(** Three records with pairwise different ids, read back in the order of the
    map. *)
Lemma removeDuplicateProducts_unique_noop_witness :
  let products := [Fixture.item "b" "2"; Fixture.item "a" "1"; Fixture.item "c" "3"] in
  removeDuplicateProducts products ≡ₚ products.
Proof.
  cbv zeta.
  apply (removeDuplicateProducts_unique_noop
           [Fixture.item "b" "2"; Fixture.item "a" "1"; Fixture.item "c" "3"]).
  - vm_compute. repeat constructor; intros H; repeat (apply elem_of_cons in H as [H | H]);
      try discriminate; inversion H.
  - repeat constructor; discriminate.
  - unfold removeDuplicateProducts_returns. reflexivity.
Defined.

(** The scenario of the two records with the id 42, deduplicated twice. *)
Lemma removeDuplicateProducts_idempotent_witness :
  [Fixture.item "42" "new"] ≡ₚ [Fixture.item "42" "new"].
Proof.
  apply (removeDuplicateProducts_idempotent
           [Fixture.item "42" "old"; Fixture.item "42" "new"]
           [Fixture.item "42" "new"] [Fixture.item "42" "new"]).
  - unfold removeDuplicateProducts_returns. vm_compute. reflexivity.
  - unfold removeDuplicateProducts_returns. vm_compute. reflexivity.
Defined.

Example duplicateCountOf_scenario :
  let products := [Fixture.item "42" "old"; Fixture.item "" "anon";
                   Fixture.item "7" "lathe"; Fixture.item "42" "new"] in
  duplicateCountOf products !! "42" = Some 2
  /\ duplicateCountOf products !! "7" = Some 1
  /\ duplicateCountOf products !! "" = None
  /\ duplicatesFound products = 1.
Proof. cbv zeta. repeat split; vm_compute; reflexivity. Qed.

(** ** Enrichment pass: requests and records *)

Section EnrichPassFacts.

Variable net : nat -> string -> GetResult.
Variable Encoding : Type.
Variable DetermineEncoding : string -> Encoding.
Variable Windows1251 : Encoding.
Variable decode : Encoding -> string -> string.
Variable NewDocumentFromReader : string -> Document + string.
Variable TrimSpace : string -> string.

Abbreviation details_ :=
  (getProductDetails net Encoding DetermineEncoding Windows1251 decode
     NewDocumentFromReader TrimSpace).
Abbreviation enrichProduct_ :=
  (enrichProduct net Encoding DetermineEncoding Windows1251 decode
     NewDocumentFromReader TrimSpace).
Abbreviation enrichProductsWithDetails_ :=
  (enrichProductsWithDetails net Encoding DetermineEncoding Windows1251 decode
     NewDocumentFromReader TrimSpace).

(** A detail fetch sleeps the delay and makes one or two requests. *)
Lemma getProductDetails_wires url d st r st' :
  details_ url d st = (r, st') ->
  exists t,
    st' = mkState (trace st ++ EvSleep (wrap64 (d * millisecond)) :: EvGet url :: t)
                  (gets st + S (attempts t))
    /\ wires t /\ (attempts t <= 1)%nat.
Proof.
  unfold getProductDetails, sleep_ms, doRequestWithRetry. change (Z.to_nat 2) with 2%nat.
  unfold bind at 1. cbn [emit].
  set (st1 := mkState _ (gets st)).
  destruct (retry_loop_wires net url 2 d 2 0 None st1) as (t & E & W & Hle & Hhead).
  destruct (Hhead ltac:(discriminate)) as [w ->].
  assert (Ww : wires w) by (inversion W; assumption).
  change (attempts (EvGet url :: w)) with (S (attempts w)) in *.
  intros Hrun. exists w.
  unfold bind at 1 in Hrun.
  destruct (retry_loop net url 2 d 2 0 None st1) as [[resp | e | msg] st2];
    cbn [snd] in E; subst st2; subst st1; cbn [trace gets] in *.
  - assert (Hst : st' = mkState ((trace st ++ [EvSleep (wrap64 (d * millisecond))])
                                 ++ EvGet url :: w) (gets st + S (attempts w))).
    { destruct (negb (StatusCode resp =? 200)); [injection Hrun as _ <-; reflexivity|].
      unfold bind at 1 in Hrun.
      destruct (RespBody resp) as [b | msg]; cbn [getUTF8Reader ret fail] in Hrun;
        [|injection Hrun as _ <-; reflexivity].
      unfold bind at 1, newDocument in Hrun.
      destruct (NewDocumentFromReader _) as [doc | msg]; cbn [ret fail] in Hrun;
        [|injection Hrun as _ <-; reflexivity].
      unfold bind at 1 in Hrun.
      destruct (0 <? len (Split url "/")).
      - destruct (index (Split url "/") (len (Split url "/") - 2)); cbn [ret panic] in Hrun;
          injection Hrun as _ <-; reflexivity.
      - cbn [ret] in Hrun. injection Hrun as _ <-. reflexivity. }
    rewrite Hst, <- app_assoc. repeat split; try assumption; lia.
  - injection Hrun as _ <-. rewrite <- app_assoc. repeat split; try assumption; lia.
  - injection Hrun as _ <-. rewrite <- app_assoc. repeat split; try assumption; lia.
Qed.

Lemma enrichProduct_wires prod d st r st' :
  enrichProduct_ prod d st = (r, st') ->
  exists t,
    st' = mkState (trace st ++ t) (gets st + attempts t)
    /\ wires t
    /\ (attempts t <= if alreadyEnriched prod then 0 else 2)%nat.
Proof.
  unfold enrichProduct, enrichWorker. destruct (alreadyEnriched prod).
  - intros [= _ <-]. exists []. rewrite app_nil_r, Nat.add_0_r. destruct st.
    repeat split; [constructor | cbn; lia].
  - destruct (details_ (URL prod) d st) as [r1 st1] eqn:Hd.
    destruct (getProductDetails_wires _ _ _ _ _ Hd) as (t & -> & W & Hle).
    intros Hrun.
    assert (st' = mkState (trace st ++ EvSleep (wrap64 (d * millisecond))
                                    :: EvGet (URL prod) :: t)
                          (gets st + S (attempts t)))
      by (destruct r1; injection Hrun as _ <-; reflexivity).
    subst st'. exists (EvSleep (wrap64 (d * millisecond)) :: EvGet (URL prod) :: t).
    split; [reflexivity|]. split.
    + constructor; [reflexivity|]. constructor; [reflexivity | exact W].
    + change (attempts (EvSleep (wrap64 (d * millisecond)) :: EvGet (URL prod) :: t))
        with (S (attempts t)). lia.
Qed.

* * *

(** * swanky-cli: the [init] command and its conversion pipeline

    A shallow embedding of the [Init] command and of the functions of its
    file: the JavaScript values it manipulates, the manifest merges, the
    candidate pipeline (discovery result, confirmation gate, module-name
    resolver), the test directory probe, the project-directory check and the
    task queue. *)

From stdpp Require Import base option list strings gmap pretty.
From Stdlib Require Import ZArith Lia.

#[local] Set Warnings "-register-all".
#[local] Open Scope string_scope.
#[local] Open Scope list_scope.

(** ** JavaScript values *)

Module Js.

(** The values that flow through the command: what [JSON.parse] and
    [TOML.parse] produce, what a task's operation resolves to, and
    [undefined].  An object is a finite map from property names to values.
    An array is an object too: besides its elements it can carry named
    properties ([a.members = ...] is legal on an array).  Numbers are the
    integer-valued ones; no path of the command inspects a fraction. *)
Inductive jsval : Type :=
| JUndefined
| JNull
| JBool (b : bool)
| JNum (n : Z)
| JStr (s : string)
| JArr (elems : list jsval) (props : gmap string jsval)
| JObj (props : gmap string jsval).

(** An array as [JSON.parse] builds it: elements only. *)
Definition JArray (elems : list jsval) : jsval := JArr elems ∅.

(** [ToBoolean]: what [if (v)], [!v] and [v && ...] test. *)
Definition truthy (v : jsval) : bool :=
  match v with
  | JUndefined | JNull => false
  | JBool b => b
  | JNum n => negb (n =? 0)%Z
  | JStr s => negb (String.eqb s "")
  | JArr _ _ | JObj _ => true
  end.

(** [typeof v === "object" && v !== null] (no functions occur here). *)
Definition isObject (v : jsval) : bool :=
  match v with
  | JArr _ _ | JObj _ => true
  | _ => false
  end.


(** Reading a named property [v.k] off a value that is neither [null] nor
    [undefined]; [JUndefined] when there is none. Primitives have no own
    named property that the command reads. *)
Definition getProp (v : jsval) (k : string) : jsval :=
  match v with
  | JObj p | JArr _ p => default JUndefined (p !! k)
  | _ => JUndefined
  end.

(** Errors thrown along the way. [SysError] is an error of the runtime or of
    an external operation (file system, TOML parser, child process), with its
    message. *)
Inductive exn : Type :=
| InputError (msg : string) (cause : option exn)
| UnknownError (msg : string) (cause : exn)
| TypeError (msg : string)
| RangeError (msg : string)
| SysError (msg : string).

▶ **Task instructions**
Give again, word for word, every line of the listing above from the one with "Definition getProp (v" to the one with "Inductive exn : Type", both inclusive, and nothing beyond them.

▶ **Solution to the exercise**
Definition getProp (v : jsval) (k : string) : jsval :=
  match v with
  | JObj p | JArr _ p => default JUndefined (p !! k)
  | _ => JUndefined
  end.

(** Errors thrown along the way. [SysError] is an error of the runtime or of
    an external operation (file system, TOML parser, child process), with its
    message. *)
Inductive exn : Type :=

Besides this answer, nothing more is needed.